▸ **Task statement**
From the records below, extract only the lines running from the line with "Lemma pbytes_sub a" to the line with "intros. pose proof", both lines included, reproducing them exactly.
--- The records Enclosed Below ---
(* ===== verification/Blk.v ===== *)
(** * Blk: reading bytes of a partition

    [fs_devread] of U-Boot's fs/fs_internal.c: an unaligned byte range of a
    partition, read with whole-sector reads of the block device.  The device is a
    parameter: a read of [n] sectors gives the number of sectors it read and the
    bytes it stored.  [lbaint_t] is 32 bits wide. *)

From stdpp Require Import base list option.
From Stdlib Require Import ZifyBool.
From S2P Require Import Prelude Cmem.

#[local] Ltac Zify.zify_post_hook ::= Z.to_euclidean_division_equations.

Module Blk.

(** A partition of a block device. *)
Record partition := {
  log2blksz : Z;
  start : Z;
  size : Z;
  blk_dread : Z -> Z -> Z * list Z
}.

Definition blksz (d : partition) : Z := 2 ^ log2blksz d.

(** The part of [fs_devread] from the first sector boundary on; [d1] is stored already. *)
Definition devread_aligned (d : partition) (d1 : list Z) (sector byte_len : Z) : Z * list Z :=
  if byte_len =? 0 then (1, d1) else
  let block_len := Z.land byte_len (Z.lnot (blksz d - 1)) in
  if block_len =? 0 then
    let '(_, p) := blk_dread d (u32 (start d + sector)) 1 in
    (1, d1 ++ take (Z.to_nat byte_len) p)
  else
    let '(n, d2) := blk_dread d (u32 (start d + sector)) (Z.shiftr block_len (log2blksz d)) in
    if negb (n =? Z.shiftr block_len (log2blksz d)) then (0, d1 ++ d2) else
    let byte_len := byte_len - block_len in
    let sector := u32 (sector + block_len / blksz d) in
    if negb (byte_len =? 0) then
      let '(n, sec_buf) := blk_dread d (u32 (start d + sector)) 1 in
      if negb (n =? 1) then (0, d1 ++ d2) else (1, d1 ++ d2 ++ take (Z.to_nat byte_len) sec_buf)
    else (1, d1 ++ d2).

(** [fs_devread]: the status and the bytes it stored. *)
Definition fs_devread (d : partition) (sector byte_offset byte_len : Z) : Z * list Z :=
  let log2 := log2blksz d in
  if size d <=? u32 (sector + u32 (Z.shiftr (byte_offset + byte_len - 1) log2)) then (0, []) else
  let sector := u32 (sector + Z.shiftr byte_offset log2) in
  let byte_offset := Z.land byte_offset (blksz d - 1) in
  if negb (byte_offset =? 0) then
    let '(n, sec_buf) := blk_dread d (u32 (start d + sector)) 1 in
    if negb (n =? 1) then (0, []) else
    let readlen := Z.min (blksz d - byte_offset) byte_len in
    devread_aligned d (take (Z.to_nat readlen) (drop (Z.to_nat byte_offset) sec_buf)) (u32 (sector + 1)) (byte_len - readlen)
  else devread_aligned d [] sector byte_len.

(** ** A device that works

    Reads inside the partition give the bytes of [disk]. *)
Record good (d : partition) (disk : mem) : Prop := {
  good_log2 : 0 <= log2blksz d <= 20;
  good_start : 0 <= start d;
  good_size : 0 < size d;
  good_end : start d + size d < 2 ^ 32;
  good_read : forall s n, start d <= s -> 0 < n -> s + n <= start d + size d ->
    blk_dread d s n = (n, bytes disk (s * blksz d) (Z.to_nat (n * blksz d)))
}.

(** [n] bytes of the partition from byte [a] on. *)
Definition pbytes (d : partition) (disk : mem) (a n : Z) : list Z := bytes disk (start d * blksz d + a) (Z.to_nat n).

Section Good.
Context (d : partition) (disk : mem) (Hg : good d disk).

Lemma blksz_pos : 0 < blksz d.
Proof. apply Z.pow_pos_nonneg; [lia|]. apply (good_log2 _ _ Hg). Qed.

Lemma pbytes_length a n : length (pbytes d disk a n) = Z.to_nat n.
Proof. apply length_bytes. Qed.

Lemma pbytes_app a n k : 0 <= n -> 0 <= k -> pbytes d disk a (n + k) = pbytes d disk a n ++ pbytes d disk (a + n) k.
Proof.
  intros. unfold pbytes. rewrite Z2Nat.inj_add, bytes_app by lia. do 2 f_equal. lia.
Qed.

Lemma bytes_take_le m p n k : (k <= n)%nat -> take k (bytes m p n) = bytes m p k.
Proof.
  intros. replace n with (k + (n - k))%nat by lia. rewrite bytes_app. apply take_app_length'. symmetry. apply length_bytes.
Qed.

Lemma bytes_drop m p n k : (k <= n)%nat -> drop k (bytes m p n) = bytes m (p + Z.of_nat k) (n - k).
Proof.
  intros. replace n with (k + (n - k))%nat at 1 by lia. rewrite bytes_app. apply drop_app_length'. symmetry. apply length_bytes.
Qed.

Lemma pbytes_sub a n i k : 0 <= i -> 0 <= k -> i + k <= n ->
  take (Z.to_nat k) (drop (Z.to_nat i) (pbytes d disk a n)) = pbytes d disk (a + i) k.
Proof.
  intros. unfold pbytes. rewrite bytes_drop, bytes_take_le by lia. f_equal. lia.
Qed.

Lemma read_sectors s n : 0 <= s -> 0 < n -> s + n <= size d ->
  blk_dread d (u32 (start d + s)) n = (n, pbytes d disk (s * blksz d) (n * blksz d)).
Proof.
  intros. pose proof (good_end _ _ Hg). pose proof (good_start _ _ Hg). rewrite u32_small by lia.
  rewrite (good_read _ _ Hg) by lia. unfold pbytes. do 2 f_equal. lia.
Qed.

Lemma land_low x : Z.land x (blksz d - 1) = x mod blksz d.
Proof.
  unfold blksz. pose proof (good_log2 _ _ Hg). replace (2 ^ log2blksz d - 1) with (Z.ones (log2blksz d)) by (rewrite Z.ones_equiv; lia).
  apply Z.land_ones. lia.
Qed.

Lemma land_high x : Z.land x (Z.lnot (blksz d - 1)) = x / blksz d * blksz d.
Proof.
  unfold blksz. pose proof (good_log2 _ _ Hg). replace (2 ^ log2blksz d - 1) with (Z.ones (log2blksz d)) by (rewrite Z.ones_equiv; lia).
  rewrite <- Z.ldiff_land, Z.ldiff_ones_r, Z.shiftr_div_pow2, Z.shiftl_mul_pow2 by lia. reflexivity.
Qed.

Lemma aligned_reads d1 s len : 0 <= s -> 0 <= len < 2 ^ 31 -> s * blksz d + len <= size d * blksz d ->
  devread_aligned d d1 s len = (1, d1 ++ pbytes d disk (s * blksz d) len).
Proof.
  intros Hs Hl Hin. pose proof blksz_pos as Hb. pose proof (good_log2 _ _ Hg) as Hlog. pose proof (good_end _ _ Hg) as He. pose proof (good_start _ _ Hg) as Hst.
  unfold devread_aligned. destruct (Z.eqb_spec len 0) as [->|Hne]; [rewrite app_nil_r; reflexivity|].
  rewrite land_high, Z.shiftr_div_pow2 by lia. fold (blksz d). set (B := blksz d) in *.
  pose proof (Z.div_mod len B ltac:(lia)) as Edm. pose proof (Z.mod_pos_bound len B ltac:(lia)) as Hr. pose proof (Z.div_pos len B ltac:(lia) ltac:(lia)) as Hq.
  rewrite Z.div_mul by lia. set (q := len / B) in *. set (r := len mod B) in *. clearbody q r.
  destruct (Z.eqb_spec (q * B) 0) as [E|E].
  - assert (q = 0) as -> by nia. rewrite read_sectors by nia. fold B. do 2 f_equal.
    pose proof (pbytes_sub (s * B) (1 * B) 0 len ltac:(lia) ltac:(lia) ltac:(lia)) as Ep.
    change (Z.to_nat 0) with O in Ep. rewrite drop_0, Z.add_0_r in Ep. exact Ep.
  - assert (0 < q) by nia. rewrite read_sectors by nia. fold B. rewrite Z.eqb_refl. cbn [negb].
    replace (len - q * B) with r by nia. destruct (Z.eqb_spec r 0) as [->|Hr0]; cbn [negb].
    + do 2 f_equal. replace len with (q * B) by nia. reflexivity.
    + rewrite (u32_small (s + q)) by nia. rewrite read_sectors by nia. fold B. cbn [Z.eqb Pos.eqb negb].
      replace len with (q * B + r) by nia. rewrite pbytes_app by nia.
      replace (s * B + q * B) with ((s + q) * B) by lia.
      pose proof (pbytes_sub ((s + q) * B) (1 * B) 0 r ltac:(lia) ltac:(lia) ltac:(lia)) as Ep.
      change (Z.to_nat 0) with O in Ep. rewrite drop_0, Z.add_0_r in Ep. rewrite Ep. reflexivity.
Qed.

(** [fs_devread] reads any byte range of the partition. *)
Lemma devread_reads sector off len : 0 <= sector -> 0 <= off -> 0 < len -> off + len < 2 ^ 31 ->
  sector * blksz d + off + len <= size d * blksz d ->
  fs_devread d sector off len = (1, pbytes d disk (sector * blksz d + off) len).
Proof.
  intros Hs Ho Hl H31 Hin. pose proof blksz_pos as Hb. pose proof (good_end _ _ Hg) as He. pose proof (good_start _ _ Hg) as Hst.
  pose proof (good_log2 _ _ Hg) as Hlog. unfold fs_devread. rewrite !Z.shiftr_div_pow2 by lia. fold (blksz d).
  set (B := blksz d) in *. assert (0 <= (off + len - 1) / B) as Hq by (apply Z.div_pos; lia).
  assert (sector + (off + len - 1) / B < size d) as Hlast.
  { assert ((off + len - 1) / B < size d - sector); [|lia]. apply Z.div_lt_upper_bound; nia. }
  assert (0 <= off / B <= (off + len - 1) / B) as Hoq by (split; [apply Z.div_pos; lia|apply Z.div_le_mono; lia]).
  rewrite (u32_small ((off + len - 1) / B)), (u32_small (sector + (off + len - 1) / B)), (u32_small (sector + off / B)) by lia.
  replace (size d <=? sector + (off + len - 1) / B) with false by lia. rewrite land_low. fold B.
  pose proof (Z.mod_pos_bound off B ltac:(lia)) as Hr. pose proof (Z.div_mod off B ltac:(lia)) as Edm.
  set (q := off / B) in *. set (r := off mod B) in *. clearbody q r. destruct (Z.eqb_spec r 0) as [->|Hr0]; cbn [negb].
  - rewrite aligned_reads; fold B; [|lia|lia|nia]. cbn [app]. do 2 f_equal. nia.
  - rewrite read_sectors by nia. fold B. cbn [Z.eqb Pos.eqb negb]. set (n := Z.min (B - r) len).
    rewrite pbytes_sub by lia. rewrite (u32_small (sector + q + 1)) by nia.
    replace (sector * B + off) with ((sector + q) * B + r) by nia. destruct (Z.leb_spec len (B - r)).
    + replace n with len by lia. rewrite Z.sub_diag. unfold devread_aligned. cbn [Z.eqb]. reflexivity.
    + replace n with (B - r) by lia. rewrite aligned_reads; fold B; [|lia|lia|nia].
      rewrite <- (Zplus_minus (B - r) len) at 2. rewrite pbytes_app by lia. do 3 f_equal. nia.
Qed.

End Good.

(** A read of less than a sector from the start of one does not look at what the
    device returns: it succeeds whether or not the sector was read. *)
Lemma short_read_ignores_error d sector len : 0 <= log2blksz d -> 0 < len < blksz d ->
  u32 (sector + u32 (Z.shiftr (0 + len - 1) (log2blksz d))) < size d -> exists data, fs_devread d sector 0 len = (1, data).
Proof.
  intros Hlog Hl Hs. unfold fs_devread. replace (size d <=? _) with false by lia. rewrite Z.land_0_l. cbn [Z.eqb negb].
  unfold devread_aligned. replace (len =? 0) with false by lia.
  replace (Z.land len (Z.lnot (blksz d - 1))) with 0; [destruct (blk_dread d _ 1) as [n p]; eauto|].
  unfold blksz in *. replace (2 ^ log2blksz d - 1) with (Z.ones (log2blksz d)) by (rewrite Z.ones_equiv; lia).
  rewrite <- Z.ldiff_land, Z.ldiff_ones_r, Z.shiftr_div_pow2, Z.div_small, Z.shiftl_0_l by lia. reflexivity.
Qed.

End Blk.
--- End of Enclosed The records ---
▸ **Output of the task**
Lemma pbytes_sub a n i k : 0 <= i -> 0 <= k -> i + k <= n ->
  take (Z.to_nat k) (drop (Z.to_nat i) (pbytes d disk a n)) = pbytes d disk (a + i) k.
Proof.
  intros. unfold pbytes. rewrite bytes_drop, bytes_take_le by lia. f_equal. lia.
Qed.

Lemma read_sectors s n : 0 <= s -> 0 < n -> s + n <= size d ->
  blk_dread d (u32 (start d + s)) n = (n, pbytes d disk (s * blksz d) (n * blksz d)).
Proof.
  intros. pose proof (good_end _ _ Hg). pose proof (good_start _ _ Hg). rewrite u32_small by lia.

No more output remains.